Saved data entries:
#####

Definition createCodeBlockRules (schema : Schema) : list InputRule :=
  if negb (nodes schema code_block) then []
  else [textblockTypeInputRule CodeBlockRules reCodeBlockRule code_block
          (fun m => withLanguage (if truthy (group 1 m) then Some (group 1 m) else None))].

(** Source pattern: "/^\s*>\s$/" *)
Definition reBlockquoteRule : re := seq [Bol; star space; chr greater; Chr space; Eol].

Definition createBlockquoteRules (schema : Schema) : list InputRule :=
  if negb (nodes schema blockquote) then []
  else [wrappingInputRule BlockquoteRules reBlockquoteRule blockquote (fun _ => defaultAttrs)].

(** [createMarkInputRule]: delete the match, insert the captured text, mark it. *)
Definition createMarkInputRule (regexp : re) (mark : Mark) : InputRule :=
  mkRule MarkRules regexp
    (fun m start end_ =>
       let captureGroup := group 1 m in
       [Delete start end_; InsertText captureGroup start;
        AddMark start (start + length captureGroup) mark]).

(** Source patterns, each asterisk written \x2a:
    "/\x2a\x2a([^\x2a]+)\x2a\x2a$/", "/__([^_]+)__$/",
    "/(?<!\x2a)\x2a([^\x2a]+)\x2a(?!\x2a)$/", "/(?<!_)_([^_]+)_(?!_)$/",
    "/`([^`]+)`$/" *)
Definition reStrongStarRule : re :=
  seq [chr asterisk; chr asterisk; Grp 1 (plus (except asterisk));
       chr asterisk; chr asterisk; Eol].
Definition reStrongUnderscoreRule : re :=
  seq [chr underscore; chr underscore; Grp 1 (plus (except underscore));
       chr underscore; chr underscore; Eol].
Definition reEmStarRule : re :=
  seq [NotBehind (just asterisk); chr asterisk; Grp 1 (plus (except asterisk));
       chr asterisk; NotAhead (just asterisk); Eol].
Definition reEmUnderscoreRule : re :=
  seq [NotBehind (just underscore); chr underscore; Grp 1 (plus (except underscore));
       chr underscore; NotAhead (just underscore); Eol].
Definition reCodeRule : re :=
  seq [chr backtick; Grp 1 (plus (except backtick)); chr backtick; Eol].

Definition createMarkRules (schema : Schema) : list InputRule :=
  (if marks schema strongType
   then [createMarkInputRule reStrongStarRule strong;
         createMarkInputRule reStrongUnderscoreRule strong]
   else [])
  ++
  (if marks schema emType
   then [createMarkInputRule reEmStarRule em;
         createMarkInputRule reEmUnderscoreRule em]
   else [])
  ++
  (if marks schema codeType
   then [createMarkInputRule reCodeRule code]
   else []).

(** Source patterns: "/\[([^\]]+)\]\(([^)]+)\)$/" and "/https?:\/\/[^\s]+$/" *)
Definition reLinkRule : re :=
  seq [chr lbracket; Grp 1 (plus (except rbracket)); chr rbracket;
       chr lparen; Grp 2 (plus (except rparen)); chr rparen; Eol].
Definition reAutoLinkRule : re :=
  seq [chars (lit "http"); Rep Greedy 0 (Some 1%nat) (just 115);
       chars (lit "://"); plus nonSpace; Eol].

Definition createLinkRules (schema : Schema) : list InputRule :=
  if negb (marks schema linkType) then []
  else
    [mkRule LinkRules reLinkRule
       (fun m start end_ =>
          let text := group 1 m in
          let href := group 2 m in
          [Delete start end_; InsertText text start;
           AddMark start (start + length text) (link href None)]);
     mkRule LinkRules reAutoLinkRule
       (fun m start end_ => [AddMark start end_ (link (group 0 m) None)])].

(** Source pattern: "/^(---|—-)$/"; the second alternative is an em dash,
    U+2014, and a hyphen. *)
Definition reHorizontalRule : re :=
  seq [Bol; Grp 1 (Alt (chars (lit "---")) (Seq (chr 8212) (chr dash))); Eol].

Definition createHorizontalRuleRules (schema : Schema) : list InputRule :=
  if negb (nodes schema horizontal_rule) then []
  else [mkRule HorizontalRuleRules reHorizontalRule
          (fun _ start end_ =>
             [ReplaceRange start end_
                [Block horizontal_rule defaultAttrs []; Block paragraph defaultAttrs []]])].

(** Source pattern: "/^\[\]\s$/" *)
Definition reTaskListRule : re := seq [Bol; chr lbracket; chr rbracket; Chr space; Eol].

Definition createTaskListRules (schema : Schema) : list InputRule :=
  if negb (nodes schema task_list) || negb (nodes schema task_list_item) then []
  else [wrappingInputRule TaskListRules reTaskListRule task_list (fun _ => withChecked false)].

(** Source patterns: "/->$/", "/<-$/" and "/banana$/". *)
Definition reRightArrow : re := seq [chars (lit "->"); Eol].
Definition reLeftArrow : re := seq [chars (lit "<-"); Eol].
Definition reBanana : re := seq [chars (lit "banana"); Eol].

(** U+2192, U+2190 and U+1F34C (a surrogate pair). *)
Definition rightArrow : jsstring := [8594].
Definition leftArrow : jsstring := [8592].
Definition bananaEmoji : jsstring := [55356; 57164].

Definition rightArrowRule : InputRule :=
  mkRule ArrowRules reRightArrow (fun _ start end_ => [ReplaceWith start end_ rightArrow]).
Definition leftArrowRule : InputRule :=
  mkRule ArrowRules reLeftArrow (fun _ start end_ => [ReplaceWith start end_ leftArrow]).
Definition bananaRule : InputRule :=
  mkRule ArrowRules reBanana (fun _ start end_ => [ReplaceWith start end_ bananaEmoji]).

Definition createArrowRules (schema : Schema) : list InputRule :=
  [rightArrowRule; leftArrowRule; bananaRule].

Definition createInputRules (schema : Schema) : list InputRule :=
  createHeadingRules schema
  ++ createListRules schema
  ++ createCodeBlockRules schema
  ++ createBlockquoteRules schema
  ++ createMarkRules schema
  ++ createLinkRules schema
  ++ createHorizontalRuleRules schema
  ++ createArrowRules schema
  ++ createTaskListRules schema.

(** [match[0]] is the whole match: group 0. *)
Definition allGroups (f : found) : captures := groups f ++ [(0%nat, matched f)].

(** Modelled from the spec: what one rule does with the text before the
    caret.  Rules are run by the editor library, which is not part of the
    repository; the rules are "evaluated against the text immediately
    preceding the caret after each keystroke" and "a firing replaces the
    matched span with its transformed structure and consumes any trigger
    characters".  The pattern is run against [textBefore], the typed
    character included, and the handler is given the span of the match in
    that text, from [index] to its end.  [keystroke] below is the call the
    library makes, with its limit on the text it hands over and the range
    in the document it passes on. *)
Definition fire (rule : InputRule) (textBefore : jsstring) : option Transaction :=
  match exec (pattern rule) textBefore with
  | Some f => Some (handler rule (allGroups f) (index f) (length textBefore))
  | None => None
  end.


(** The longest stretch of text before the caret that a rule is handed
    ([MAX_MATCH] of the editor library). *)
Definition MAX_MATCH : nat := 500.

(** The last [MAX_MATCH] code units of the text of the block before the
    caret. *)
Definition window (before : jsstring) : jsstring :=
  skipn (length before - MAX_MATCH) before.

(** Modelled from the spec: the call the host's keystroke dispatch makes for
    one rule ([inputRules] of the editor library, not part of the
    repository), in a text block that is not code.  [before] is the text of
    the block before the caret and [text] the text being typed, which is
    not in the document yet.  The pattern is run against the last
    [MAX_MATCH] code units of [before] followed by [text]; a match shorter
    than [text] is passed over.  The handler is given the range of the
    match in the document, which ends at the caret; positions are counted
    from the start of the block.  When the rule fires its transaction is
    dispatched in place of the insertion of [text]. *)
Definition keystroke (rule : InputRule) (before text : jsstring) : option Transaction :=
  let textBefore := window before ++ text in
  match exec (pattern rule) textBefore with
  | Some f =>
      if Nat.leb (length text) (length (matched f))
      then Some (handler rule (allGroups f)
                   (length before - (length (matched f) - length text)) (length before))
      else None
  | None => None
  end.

#####

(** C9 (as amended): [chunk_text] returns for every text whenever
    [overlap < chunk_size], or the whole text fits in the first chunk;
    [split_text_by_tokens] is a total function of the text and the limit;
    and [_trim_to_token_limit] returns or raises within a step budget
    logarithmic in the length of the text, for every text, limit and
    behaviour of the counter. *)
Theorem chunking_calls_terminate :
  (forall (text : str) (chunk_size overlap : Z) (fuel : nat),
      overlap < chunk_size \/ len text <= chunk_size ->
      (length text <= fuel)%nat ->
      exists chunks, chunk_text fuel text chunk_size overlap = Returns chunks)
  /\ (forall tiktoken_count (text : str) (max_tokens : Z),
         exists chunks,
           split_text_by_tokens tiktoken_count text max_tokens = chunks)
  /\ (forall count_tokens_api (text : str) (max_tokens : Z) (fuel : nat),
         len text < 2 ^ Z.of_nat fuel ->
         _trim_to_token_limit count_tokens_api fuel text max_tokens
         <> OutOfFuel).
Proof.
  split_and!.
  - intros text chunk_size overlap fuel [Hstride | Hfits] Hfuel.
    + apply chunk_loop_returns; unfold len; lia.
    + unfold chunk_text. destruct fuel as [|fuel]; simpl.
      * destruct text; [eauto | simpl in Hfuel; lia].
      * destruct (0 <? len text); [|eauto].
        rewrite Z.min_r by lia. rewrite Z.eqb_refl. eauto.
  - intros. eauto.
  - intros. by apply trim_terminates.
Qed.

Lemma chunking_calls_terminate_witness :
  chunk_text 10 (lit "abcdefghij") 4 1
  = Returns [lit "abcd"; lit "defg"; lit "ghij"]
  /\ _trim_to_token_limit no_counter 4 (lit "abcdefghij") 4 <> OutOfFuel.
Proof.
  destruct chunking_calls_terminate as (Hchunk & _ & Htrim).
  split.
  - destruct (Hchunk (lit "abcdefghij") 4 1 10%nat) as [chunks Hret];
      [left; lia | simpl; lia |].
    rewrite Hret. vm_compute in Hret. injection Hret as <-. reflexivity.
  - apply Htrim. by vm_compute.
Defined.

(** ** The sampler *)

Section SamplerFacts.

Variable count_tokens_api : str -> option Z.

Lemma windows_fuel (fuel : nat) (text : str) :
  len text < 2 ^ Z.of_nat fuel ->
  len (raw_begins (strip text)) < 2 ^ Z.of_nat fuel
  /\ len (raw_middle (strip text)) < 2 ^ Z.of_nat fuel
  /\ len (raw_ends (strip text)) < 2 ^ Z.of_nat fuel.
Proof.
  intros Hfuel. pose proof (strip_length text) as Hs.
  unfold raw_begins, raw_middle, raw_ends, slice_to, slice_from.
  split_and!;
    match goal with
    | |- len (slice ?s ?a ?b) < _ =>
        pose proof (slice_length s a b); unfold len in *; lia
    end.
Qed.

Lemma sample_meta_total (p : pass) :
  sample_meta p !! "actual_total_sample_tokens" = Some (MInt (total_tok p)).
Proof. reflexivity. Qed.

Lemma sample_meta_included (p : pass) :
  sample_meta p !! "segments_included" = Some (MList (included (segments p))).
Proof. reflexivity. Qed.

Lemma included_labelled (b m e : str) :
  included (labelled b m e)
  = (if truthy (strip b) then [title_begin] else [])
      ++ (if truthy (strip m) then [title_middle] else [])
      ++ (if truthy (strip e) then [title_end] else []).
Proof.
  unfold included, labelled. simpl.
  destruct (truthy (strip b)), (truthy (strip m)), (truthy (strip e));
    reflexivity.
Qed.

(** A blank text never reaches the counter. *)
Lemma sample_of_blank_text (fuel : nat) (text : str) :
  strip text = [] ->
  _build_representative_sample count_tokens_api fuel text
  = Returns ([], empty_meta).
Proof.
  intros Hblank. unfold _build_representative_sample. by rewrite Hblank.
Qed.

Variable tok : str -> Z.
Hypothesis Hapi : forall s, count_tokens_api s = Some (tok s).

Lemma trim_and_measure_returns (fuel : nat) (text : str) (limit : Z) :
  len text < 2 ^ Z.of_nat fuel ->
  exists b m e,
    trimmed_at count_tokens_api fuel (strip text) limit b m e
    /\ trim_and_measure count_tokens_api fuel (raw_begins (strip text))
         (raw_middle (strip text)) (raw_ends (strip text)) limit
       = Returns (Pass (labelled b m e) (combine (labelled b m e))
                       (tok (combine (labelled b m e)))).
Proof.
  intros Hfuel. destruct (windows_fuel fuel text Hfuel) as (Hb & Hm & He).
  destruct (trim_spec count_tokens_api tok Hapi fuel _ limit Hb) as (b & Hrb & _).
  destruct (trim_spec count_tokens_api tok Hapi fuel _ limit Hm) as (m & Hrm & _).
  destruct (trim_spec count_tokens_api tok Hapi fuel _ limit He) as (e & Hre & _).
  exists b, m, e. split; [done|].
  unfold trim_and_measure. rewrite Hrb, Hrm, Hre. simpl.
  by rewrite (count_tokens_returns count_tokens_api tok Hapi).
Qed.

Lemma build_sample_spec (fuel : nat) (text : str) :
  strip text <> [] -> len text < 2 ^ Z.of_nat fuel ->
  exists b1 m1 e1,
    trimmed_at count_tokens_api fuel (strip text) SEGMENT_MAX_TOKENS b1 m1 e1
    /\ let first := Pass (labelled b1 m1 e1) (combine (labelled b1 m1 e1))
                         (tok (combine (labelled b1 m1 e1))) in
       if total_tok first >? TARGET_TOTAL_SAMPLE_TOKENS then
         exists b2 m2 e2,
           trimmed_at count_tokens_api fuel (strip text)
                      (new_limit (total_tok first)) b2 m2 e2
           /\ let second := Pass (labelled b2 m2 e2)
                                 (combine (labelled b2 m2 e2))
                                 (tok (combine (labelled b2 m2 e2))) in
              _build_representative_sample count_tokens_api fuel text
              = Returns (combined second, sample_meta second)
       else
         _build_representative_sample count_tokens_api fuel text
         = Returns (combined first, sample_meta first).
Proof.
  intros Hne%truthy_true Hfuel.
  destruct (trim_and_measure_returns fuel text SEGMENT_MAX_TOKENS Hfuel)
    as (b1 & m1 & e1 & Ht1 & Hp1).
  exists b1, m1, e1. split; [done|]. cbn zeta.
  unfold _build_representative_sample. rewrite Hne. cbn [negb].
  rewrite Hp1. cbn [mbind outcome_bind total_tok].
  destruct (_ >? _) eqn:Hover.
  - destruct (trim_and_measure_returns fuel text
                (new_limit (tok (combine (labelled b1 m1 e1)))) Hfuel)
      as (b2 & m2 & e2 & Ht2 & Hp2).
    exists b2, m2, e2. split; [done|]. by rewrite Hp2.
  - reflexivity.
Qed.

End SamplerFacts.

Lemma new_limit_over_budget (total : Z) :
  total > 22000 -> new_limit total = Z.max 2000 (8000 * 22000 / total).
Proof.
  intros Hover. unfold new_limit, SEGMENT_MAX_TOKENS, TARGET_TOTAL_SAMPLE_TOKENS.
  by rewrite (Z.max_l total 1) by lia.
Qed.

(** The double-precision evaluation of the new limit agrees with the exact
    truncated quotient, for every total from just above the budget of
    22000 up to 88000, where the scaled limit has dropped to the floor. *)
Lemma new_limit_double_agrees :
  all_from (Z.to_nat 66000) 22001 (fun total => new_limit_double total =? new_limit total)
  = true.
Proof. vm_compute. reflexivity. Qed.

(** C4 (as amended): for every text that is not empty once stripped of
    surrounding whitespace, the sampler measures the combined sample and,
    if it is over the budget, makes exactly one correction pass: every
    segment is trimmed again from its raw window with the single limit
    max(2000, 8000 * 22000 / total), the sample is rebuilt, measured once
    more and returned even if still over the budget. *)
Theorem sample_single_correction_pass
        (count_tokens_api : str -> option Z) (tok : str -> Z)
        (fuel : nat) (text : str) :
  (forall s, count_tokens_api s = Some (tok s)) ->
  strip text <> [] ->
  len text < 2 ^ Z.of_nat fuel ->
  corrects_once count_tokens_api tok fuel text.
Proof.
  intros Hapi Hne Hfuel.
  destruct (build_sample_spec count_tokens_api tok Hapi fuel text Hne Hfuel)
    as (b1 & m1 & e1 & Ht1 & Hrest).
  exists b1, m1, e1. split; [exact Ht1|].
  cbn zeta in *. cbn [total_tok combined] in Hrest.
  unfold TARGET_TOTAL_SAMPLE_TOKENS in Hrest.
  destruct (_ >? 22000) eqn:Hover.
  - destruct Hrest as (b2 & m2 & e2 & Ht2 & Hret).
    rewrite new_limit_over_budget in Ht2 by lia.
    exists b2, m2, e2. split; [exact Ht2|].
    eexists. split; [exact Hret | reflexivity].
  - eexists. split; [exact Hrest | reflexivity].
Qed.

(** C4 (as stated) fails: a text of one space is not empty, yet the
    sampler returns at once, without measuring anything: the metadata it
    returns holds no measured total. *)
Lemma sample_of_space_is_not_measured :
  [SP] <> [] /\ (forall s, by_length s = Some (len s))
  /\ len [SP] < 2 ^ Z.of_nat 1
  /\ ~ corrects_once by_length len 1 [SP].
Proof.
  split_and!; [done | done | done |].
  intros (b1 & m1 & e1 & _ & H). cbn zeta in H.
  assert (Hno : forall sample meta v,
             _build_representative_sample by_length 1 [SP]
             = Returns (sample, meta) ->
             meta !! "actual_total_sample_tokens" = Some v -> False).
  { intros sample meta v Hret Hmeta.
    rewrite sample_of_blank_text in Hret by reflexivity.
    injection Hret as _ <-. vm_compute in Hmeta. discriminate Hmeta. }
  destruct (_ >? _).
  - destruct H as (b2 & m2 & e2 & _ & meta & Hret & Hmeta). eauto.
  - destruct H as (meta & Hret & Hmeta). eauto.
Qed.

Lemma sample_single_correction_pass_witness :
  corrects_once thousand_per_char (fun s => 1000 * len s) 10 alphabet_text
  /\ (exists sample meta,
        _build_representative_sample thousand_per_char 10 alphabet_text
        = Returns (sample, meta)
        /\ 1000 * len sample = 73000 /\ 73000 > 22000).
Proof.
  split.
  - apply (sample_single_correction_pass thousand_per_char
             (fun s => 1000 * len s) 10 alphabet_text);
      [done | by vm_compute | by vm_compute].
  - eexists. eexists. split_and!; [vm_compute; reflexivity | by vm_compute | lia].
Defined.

#####

> [Problem to solve]:
Reproduce the lines above, beginning at the line with "surrounding whitespace, the" and stopping after the line with "intros Hapi Hne Hfuel.", exactly as they are.

> [Final answer]:
    surrounding whitespace, the sampler measures the combined sample and,
    if it is over the budget, makes exactly one correction pass: every
    segment is trimmed again from its raw window with the single limit
    max(2000, 8000 * 22000 / total), the sample is rebuilt, measured once
    more and returned even if still over the budget. *)
Theorem sample_single_correction_pass
        (count_tokens_api : str -> option Z) (tok : str -> Z)
        (fuel : nat) (text : str) :
  (forall s, count_tokens_api s = Some (tok s)) ->
  strip text <> [] ->
  len text < 2 ^ Z.of_nat fuel ->
  corrects_once count_tokens_api tok fuel text.
Proof.
  intros Hapi Hne Hfuel.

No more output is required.